**What the exercise asks**.
Check each line of the entries below for the word "code", and copy the lines that have it.

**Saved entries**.
======
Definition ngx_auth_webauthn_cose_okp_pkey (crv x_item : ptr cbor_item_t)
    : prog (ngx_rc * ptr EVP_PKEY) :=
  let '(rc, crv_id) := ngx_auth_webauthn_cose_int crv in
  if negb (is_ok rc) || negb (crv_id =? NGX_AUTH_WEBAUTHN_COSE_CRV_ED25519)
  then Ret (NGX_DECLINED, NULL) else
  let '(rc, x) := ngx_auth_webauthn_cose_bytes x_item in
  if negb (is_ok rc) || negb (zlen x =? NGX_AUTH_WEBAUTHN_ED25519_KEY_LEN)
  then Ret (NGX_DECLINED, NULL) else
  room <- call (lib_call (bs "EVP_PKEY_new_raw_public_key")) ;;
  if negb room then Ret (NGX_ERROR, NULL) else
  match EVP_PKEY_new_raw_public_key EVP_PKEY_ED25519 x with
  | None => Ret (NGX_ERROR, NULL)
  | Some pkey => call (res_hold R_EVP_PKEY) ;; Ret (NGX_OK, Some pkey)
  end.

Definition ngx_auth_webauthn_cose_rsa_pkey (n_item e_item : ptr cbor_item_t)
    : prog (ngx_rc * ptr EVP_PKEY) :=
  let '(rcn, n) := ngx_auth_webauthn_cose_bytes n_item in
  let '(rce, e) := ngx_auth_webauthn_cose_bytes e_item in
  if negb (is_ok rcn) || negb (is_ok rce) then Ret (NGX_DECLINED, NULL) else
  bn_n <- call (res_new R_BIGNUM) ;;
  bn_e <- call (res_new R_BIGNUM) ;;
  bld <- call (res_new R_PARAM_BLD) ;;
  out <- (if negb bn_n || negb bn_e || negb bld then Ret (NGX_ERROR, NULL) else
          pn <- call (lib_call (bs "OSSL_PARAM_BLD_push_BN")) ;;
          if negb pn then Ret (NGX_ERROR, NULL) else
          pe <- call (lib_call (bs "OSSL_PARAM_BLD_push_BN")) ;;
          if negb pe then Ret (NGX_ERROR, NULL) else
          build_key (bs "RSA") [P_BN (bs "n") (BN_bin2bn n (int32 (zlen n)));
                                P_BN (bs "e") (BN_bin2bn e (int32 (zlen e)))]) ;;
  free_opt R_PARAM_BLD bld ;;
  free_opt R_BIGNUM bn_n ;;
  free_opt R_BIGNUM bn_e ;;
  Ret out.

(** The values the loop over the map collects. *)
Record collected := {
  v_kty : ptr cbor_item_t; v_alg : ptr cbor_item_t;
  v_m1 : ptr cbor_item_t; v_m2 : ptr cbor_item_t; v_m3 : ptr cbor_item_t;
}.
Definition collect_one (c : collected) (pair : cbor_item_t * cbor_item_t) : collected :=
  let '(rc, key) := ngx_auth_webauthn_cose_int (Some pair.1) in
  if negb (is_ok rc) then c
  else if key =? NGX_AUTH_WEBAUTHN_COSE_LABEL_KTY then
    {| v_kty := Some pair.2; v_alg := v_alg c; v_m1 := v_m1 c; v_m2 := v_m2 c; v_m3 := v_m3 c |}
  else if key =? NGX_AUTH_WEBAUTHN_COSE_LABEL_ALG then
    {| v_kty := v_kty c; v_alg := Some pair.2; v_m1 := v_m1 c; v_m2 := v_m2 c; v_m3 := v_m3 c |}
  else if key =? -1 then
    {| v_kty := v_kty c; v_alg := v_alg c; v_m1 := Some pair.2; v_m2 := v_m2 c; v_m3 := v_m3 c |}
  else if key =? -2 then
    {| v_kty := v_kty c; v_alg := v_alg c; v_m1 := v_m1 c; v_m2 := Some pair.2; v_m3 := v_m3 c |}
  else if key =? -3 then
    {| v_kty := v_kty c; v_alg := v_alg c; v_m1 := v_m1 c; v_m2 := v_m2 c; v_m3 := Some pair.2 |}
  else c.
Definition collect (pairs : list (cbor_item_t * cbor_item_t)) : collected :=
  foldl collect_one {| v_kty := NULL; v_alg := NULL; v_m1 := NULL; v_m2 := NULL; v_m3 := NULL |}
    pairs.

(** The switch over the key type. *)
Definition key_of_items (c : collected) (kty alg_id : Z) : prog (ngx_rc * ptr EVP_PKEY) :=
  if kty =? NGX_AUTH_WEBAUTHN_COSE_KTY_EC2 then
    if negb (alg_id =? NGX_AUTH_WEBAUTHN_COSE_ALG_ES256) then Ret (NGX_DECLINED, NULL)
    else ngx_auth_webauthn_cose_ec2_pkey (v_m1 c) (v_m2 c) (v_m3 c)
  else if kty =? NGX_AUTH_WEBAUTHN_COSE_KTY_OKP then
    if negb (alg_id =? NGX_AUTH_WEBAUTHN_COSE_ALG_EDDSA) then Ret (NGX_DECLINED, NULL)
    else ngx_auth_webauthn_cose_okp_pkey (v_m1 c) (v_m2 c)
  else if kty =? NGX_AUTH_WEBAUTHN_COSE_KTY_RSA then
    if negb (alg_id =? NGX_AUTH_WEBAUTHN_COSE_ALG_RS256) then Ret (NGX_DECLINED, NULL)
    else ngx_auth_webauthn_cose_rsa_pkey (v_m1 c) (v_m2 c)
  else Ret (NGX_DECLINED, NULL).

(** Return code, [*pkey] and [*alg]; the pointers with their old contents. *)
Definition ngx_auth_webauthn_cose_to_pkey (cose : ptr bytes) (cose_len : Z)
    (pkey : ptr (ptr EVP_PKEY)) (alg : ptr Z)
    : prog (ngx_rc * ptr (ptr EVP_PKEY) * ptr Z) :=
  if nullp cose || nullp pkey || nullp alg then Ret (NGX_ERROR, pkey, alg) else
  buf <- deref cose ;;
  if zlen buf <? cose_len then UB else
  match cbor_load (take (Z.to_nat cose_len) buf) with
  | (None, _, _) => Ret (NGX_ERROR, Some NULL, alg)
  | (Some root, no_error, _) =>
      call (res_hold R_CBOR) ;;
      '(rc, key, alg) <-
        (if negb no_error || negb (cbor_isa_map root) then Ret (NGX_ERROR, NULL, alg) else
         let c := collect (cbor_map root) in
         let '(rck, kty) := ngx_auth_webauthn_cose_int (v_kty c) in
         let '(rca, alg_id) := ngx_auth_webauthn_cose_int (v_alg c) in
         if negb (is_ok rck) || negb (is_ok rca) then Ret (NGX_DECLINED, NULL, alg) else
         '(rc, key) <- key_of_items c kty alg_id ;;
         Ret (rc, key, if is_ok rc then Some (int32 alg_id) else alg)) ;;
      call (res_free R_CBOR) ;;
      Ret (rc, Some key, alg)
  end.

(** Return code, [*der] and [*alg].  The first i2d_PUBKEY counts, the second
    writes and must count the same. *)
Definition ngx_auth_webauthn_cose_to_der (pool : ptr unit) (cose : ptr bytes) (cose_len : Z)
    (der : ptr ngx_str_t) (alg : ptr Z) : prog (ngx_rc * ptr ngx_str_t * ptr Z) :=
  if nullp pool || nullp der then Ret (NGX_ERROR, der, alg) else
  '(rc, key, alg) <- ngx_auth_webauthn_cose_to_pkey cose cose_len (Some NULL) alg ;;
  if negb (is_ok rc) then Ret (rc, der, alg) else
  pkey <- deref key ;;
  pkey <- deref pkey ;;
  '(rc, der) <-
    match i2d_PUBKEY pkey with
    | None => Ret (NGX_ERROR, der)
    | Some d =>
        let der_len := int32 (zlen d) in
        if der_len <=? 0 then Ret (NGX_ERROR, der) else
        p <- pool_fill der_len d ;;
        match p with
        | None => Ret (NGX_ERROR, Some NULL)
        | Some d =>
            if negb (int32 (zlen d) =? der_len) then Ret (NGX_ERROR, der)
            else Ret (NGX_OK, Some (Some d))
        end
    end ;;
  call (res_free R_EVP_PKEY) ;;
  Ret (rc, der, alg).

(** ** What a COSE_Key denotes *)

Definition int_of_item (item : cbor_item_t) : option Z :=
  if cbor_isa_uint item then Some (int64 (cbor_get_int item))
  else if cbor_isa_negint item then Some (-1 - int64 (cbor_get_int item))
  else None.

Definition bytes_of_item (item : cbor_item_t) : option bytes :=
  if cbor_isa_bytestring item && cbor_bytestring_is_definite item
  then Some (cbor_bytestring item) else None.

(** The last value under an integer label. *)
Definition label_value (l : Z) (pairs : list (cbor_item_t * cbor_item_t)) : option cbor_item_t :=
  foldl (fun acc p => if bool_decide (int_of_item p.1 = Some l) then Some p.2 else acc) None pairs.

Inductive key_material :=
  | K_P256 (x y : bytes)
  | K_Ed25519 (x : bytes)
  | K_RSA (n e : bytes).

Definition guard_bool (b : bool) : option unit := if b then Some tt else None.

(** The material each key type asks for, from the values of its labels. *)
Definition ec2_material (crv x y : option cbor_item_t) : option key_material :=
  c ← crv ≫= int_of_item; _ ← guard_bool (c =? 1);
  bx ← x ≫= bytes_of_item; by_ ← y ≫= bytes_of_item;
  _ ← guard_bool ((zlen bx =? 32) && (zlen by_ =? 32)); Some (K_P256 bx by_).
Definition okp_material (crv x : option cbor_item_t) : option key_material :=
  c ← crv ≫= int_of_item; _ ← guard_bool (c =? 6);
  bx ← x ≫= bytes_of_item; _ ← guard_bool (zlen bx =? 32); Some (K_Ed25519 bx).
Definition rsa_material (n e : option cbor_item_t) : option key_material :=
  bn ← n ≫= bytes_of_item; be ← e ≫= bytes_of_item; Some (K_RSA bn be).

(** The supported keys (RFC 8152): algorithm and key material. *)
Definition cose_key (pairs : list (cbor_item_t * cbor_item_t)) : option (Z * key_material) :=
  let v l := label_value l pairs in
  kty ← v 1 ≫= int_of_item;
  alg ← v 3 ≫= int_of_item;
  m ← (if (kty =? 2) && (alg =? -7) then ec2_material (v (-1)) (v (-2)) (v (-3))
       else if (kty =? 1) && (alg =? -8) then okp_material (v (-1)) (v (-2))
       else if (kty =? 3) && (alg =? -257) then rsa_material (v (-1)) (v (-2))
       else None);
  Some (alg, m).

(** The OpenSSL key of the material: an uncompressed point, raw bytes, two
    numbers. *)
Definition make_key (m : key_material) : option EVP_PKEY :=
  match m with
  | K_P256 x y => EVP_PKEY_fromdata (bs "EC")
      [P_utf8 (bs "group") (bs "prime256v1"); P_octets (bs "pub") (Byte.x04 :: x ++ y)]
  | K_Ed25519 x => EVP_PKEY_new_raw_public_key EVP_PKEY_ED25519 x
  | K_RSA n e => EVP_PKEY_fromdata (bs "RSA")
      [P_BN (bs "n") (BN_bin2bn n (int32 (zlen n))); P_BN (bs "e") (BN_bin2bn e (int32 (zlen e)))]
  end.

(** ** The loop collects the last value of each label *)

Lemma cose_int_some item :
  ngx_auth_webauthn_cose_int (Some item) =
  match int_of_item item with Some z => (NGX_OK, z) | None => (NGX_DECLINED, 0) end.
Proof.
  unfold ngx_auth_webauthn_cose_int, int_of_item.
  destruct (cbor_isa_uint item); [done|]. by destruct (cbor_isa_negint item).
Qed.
======
**Result of this exercise**.
(** Return code, [*pkey] and [*alg]; the pointers with their old contents. *)
(** Return code, [*der] and [*alg].  The first i2d_PUBKEY counts, the second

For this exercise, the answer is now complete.